Re: [PATCH RFC v4 net-next 17/26] tracing: allow eBPF programs to be attached to events

From: Andy Lutomirski
Date: Fri Aug 15 2014 - 14:53:43 EST


On Fri, Aug 15, 2014 at 10:51 AM, Alexei Starovoitov <ast@xxxxxxxxxxxx> wrote:
> On Fri, Aug 15, 2014 at 10:25 AM, Andy Lutomirski <luto@xxxxxxxxxxxxxx> wrote:
>> On Wed, Aug 13, 2014 at 12:57 AM, Alexei Starovoitov <ast@xxxxxxxxxxxx> wrote:
>>> User interface:
>>> fd = open("/sys/kernel/debug/tracing/__event__/filter")
>>>
>>> write(fd, "bpf_123")
>>
>> I didn't follow all the code flow leading to parsing the "bpf_123"
>> string, but if it works the way I imagine it does, it's a security
>> problem.

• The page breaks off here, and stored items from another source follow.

(* ===== verification/Prelude.v ===== *)
(** * AI-Job-flow client: a verification development

    The repository ([src/ai-job-flow-25-main/src]) is a React single-page
    client of a remote document-generation service.  Its parts, and how
    they interact:
    - [services/api.ts]: one axios instance with base URL
      [http://localhost:8080] and a JSON content type, and four async
      operations ([generateDocuments], [applyJob], [updateProfile],
      [downloadFile]), each sending one request and returning
      [response.data] undecoded;
    - three form pages ([pages/ApplyJob.tsx], [pages/UpdateProfile.tsx],
      [pages/GenerateDocuments.tsx]) with React state, input handlers and
      an async [handleSubmit] that sets [loading], awaits one operation,
      stores the answer, shows one toast and clears [loading];
      [GenerateDocuments] also has [handleDownload], which turns the blob
      of [downloadFile] into a saved file through an object URL and an
      anchor; [UpdateProfile] has [handleCopy] (clipboard);
    - [pages/Settings.tsx]: a theme switch, four inputs and a Save button;
    - [App.tsx], [components/Navbar.tsx], [components/AppSidebar.tsx]:
      the route table, the layout choice, the navbar and the sidebar;
    - [pages/Dashboard.tsx], [pages/Landing.tsx], [components/GlassCard.tsx]:
      static pages (constant data arrays and links) and a card wrapper.
    Every page and component renders JSX: the tree of elements React
    builds from the state, with the labels, controls, links and click
    handlers through which the handlers above are reached.

    ** Files, in dependency order
    - [Prelude] (this file): the [result] error monad (JavaScript
      exceptions and promise rejections as values) with stdpp's monad
      notation, string lemmas, the [jobflow] hint databases, the
      [jobflow_scope] notation [throw] and the tactic [elem_cases].
    - [Json]: JavaScript values ([jsval]), property access [js_get] with
      its [TypeError] on [null]/[undefined], truthiness, [String(v)].
    - [Transport] (Module [Axios]): the axios instance of [api.ts]
      ([API_BASE_URL], [api]) and what axios does with a request
      ([buildFullPath], [combineURLs], [isAbsoluteURL], headers), how the
      network's outcome becomes the operation's result ([settle]:
      [validateStatus], [response_data]); axios itself is library code,
      modelled from the spec (4.1) and its documented defaults.
    - [Browser]: the host environment as one [world] record passed
      explicitly: requests sent, the toasts received by the notification
      sink, live object URLs, DOM nodes and body, saved files, clipboard.
    - [Api] (Module [Api]): the four operations as the requests they send
      ([generateDocuments], [applyJob], [updateProfile], [downloadFile]),
      the response interfaces, and the service's reading of a download
      URL ([path_param], from spec section 6).
    - [Forms]: the HTML constraint checks the pages rely on ([required],
      [type="email"]).
    - [View]: rendered JSX as a tree ([node]: text, boxes, labels,
      inputs, switches, buttons, links, forms) with the actions a click
      reaches, the ids, labels and links it holds ([collect] over the
      nested tree, a hand-written induction principle [node_ind'] and
      [node_map] to relabel actions), HTML's constraint validation and
      implicit submission, and React's rendering of a value as a child,
      which throws on objects ([render_value], [child], [js_and]).
    - [OpSpec]: the spec's abstract operation state machine (4.3):
      idle/pending/success/failure, [AlreadyInFlightError].
    - [Runtime]: the interface [Page] every page implements (state,
      input, synchronous and async handlers split at their [await],
      continuations) with its laws [PageLaws], and one executable runtime
      for all pages ([step], [run]) over events: input, synchronous click,
      dispatched click (only when the control is enabled) and settlement
      of any one in-flight await, so that interleavings are explicit.
    - [ApplyJob], [UpdateProfile], [GenerateDocuments], [Settings]: one
      Module per page, its state record and setters ([useState]), each
      handler as a function on state and world, the [Page] instance, and
      a lemma [..._page_laws] discharging [PageLaws] from the code, and
      the page's JSX as a [view] of its state.
    - [Routing]: [AppContent], the route tables, react-router's matcher
      (modelled from its documented behaviour) and every link target.
    - [Screens]: the Navbar, AppSidebar, Dashboard and Landing trees and
      [screen pathname st], the whole tree [AppContent] renders: navbar,
      sidebar layout with the [SidebarTrigger], and the routed page with
      its actions embedded by [node_map].
    - [App] (Module [AppMachine]): the application as one machine: the
      path, the theme context, the sidebar state, the one mounted page
      (its instance number and state) and every await in flight tagged
      with the instance that started it.  A link to a path with another
      element remounts the page with its initial state; an await of an
      unmounted instance settles with its state updates dropped and its
      toast and DOM effects kept.  The sidebar state is reset to expanded
      when the layout changes ([SidebarProvider] is unmounted on the
      landing page).  Page events go through [Runtime] on the page's
      [Page] instance.

    ** What the theorems show (claim ids C1-C33 in doc comments)
    - Invariants of every run of a page, by induction on the event list
      with the runtime's lemmas: single flight (one request in flight
      exactly while [loading]; [Runtime.run_single_flight] proved once
      against [PageLaws]), one request per dispatched click and one toast
      per settlement, and for the download handler that no object URL
      and no anchor survive a download.
    - Liveness: from any reachable configuration, settling the awaits in
      flight with any outcomes is always possible and leaves the page
      idle ([Runtime.run_drain], [GenerateDocuments.generate_settles_to_idle]):
      an existence statement, not a conditional one.
    - Refinement: every step of the ApplyJob and UpdateProfile pages is
      a step of [OpSpec] with the same requests sent and notifications
      delivered ([ApplyJob.apply_refines], [UpdateProfile.profile_refines]).
    - Safety: every request of the generation page goes to the origin of
      [API_BASE_URL], also downloads named by the service's answer.
    - The application ([App]): single flight holds for the mounted page
      in every reachable configuration (proved once, in a Section over the
      page's [PageLaws]), but not across a remount: leaving the generation
      page and coming back lets a second generation be sent while the
      first is in flight.
    - Bounds: the apply page sends exactly one request per dispatched
      submit, at most one more than it has settled.
    - Views: what a page's JSX offers (an enabled submit button in a
      valid form, a Download or Copy button) is exactly what its model
      dispatches; every screen is well formed (each label names a control,
      ids are unique, [Screens.screens_well_formed]); the links a screen
      renders are the list the routing theorems are about
      ([Screens.screen_links]).
    - Functional behaviour of each handler on every branch (success,
      network failure, non-2xx status, unreadable body), the requests of
      the endpoint table, the download round trip, the Settings page,
      routing (no dead link, unambiguous routes, case and trailing
      slashes, sidebar highlighting).
    - Findings as theorems: no DecodeFailure, stale results after a
      failed generation, [/download/undefined], the
      unconditional "Copied!" toast, Settings' Save ignoring the inputs,
      NotFound shown with a highlighted sidebar item on [/settings/x], an
      object [message] crashing the render of the apply page.

    ** Bounds and fuel
    No definition needs fuel: runs are over finite event lists, every
    recursion is structural, and integers (HTTP statuses) are unbounded
    [Z] as no arithmetic is done on them.  Witnesses evaluate the
    definitions on concrete inputs by [reflexivity] or [vm_compute].

    ** Not modelled
    JSON serialisation of request bodies (a request carries the JS value
    it would serialise), timeouts and cancellation (the code sets none),
    typing a URL into the address bar (a reload: nothing survives it),
    the browser's back and forward buttons (a [popstate] navigation to
    any path of the history; the app machine navigates by the rendered
    links only), the clipboard's absence outside a secure context
    ([handleCopy] assumes [navigator.clipboard] exists; without it line
    43 of UpdateProfile.tsx throws before the toast),
    the providers without state ([QueryClientProvider],
    [TooltipProvider], [Sonner]), the toast hook's
    rendering and dismissal (the sink is the list of toasts), animations,
    icons and class names (the trees keep elements, texts and handlers),
    the theme provider's persistence ([contexts/ThemeContext] is not among
    the sources), the UI library under [components/ui] (not among the
    sources; its [Button], [Input], [Switch] are the host elements of
    [View]), and [pages/NotFound] (imported by App.tsx but absent from the
    sources; rendered as an empty box). *)

From stdpp Require Export base list strings gmap pretty.
From Stdlib Require Export ZArith Lia Ascii.

Declare Scope jobflow_scope.
Delimit Scope jobflow_scope with jf.
Open Scope string_scope.
Open Scope list_scope.
#[export] Set Warnings "-clear-no-such-hyp".

Create HintDb jobflow.
Create Rewrite HintDb jobflow_rw.

(** ** The error monad

    A computation that either returns a value ([Ok]) or raises an error
    ([Err]): JavaScript code that throws, and promises that reject, are
    modelled as values of this type. *)
Inductive result (E A : Type) : Type :=
| Ok (a : A)
| Err (e : E).
Arguments Ok {E A} a.
Arguments Err {E A} e.

(** [throw e] *)
Notation "'throw' e" := (Err e) (at level 10, e at level 9) : jobflow_scope.

#[export] Instance result_ret E : MRet (result E) := λ A a, Ok a.
#[export] Instance result_bind E : MBind (result E) :=
  λ A B f m, match m with Ok a => f a | Err e => Err e end.

(** [catch]: the [try { ... } catch (e) { ... }] of the sources. *)
Definition result_catch {E A} (m : result E A) (h : E → A) : A :=
  match m with Ok a => a | Err e => h e end.

Definition is_ok {E A} (m : result E A) : bool :=
  match m with Ok _ => true | Err _ => false end.

Lemma result_bind_Ok {E A B} (a : A) (f : A → result E B) :
  (Ok a ≫= f) = f a.
Proof. reflexivity. Qed.

Lemma result_bind_Err {E A B} (e : E) (f : A → result E B) :
  (Err e ≫= f) = Err e.
Proof. reflexivity. Qed.

Lemma Ok_inj {E A} (a b : A) : @Ok E A a = Ok b → a = b.
Proof. by intros [=]. Qed.

Lemma result_bind_eq_Ok {E A B} (m : result E A) (f : A → result E B) b :
  (m ≫= f) = Ok b → ∃ a, m = Ok a ∧ f a = Ok b.
Proof. destruct m; simpl; [eauto | discriminate]. Qed.

#[export] Hint Rewrite @result_bind_Ok @result_bind_Err : jobflow_rw.

(** ** Strings *)

(** The double-quote character, for texts of the sources that contain it. *)
Definition dq : string := String (ascii_of_nat 34) EmptyString.

Lemma string_app_assoc (s1 s2 s3 : string) : s1 +:+ (s2 +:+ s3) = (s1 +:+ s2) +:+ s3.
Proof. induction s1 as [|c s1 IH]; [done|]. exact (f_equal (String c) IH). Qed.

Lemma string_app_nil_r (s : string) : s +:+ "" = s.
Proof. induction s as [|c s IH]; [done|]. exact (f_equal (String c) IH). Qed.

Lemma string_prefix_app (s1 s2 : string) : String.prefix s1 (s1 +:+ s2) = true.
Proof.
  induction s1 as [|c s1 IH]; simpl; [by destruct s2|].
  destruct (Ascii.ascii_dec c c); [exact IH|contradiction].
Qed.

(** ** Lists *)

(** Counting the elements of a mapped list that satisfy a predicate. *)
Lemma length_filter_fmap {A B} (f : A → B) (P : B → Prop) (Q : A → Prop)
    `{∀ x, Decision (P x)} `{∀ x, Decision (Q x)} (l : list A) :
  (∀ x, x ∈ l → P (f x) ↔ Q x) → length (filter P (f <$> l)) = length (filter Q l).
Proof.
  induction l as [|x l IH]; intros Hx; [done|].
  assert (P (f x) ↔ Q x) by (apply Hx; left).
  specialize (IH ltac:(set_solver)). rewrite fmap_cons, !filter_cons.
  repeat case_decide; simpl; rewrite ?IH; naive_solver.
Qed.

Lemma length_filter_none {A} (P : A → Prop) `{∀ x, Decision (P x)} (l : list A) :
  (∀ x, x ∈ l → ¬ P x) → length (filter P l) = 0.
Proof.
  induction l as [|x l IH]; intros Hx; [done|].
  rewrite filter_cons, decide_False by (apply Hx; left). apply IH. set_solver.
Qed.

(** Membership in the image of an injective function. *)
Lemma elem_of_map_inj {A B} (f : A → B) `{!Inj (=) (=) f} (l : list A) x :
  f x ∈ List.map f l ↔ x ∈ l.
Proof.
  induction l as [|y l IH]; simpl; [set_solver|].
  rewrite !elem_of_cons, IH. split; [intros [?%(inj f)|]|intros [->|]]; auto.
Qed.

(** A list permuted by taking one element out: the count drops by that one. *)
Lemma length_filter_perm {A} (P : A → Prop) `{∀ x, Decision (P x)} (l rest : list A) x :
  l ≡ₚ x :: rest →
  length (filter P l) = ((if decide (P x) then 1 else 0) + length (filter P rest))%nat.
Proof. intros ->. rewrite filter_cons. by case_decide. Qed.

(** ** Shared tactics *)
(** Split [H : x ∈ [a; b; ...]] into one goal per element, with [x]
    replaced by it. *)
Ltac elem_cases H :=
  repeat (apply elem_of_cons in H as [->|H] || apply elem_of_nil in H as []).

In general, write(2) should never do anything that involves
>> any security-relevant context of the caller.
>>
>> Ideally, you would look up fd 123 in the file table of whomever called
>> open. If that's difficult to implement efficiently, then it would be
>> nice to have some check that the callers of write(2) and open(2) are
>> the same task and that exec wasn't called in between.
>>
>> This isn't a very severe security issue because you need privilege to
>> open the thing in the first place, but it would still be nice to
>> address.
>
> hmm. you need to be root to open the events anyway.
> pretty much the whole tracing for root only, since any kernel data
> structures can be printed, stored into maps and so on.
> So I don't quite follow your security concern here.
>
> Even say root opens a tracepoint and does exec() of another
> app that uploads ebpf program, gets program_fd and does
> write into tracepoint fd. The root app that did this open() is
> doing exec() on purpose. It's not like it's exec-ing something
> it doesn't know about.

As long as everyone who can debugfs/tracing/whatever has all
privileges, then this is fine.

If not, then it's a minor capability or MAC bypass. Suppose you only
have one capability or, more realistically, limited MAC permissions.
You can still open the tracing file, pass it to an unwitting program
with elevated permission (e.g. using selinux's entrypoint mechanism),
and trick that program into writing bpf_123.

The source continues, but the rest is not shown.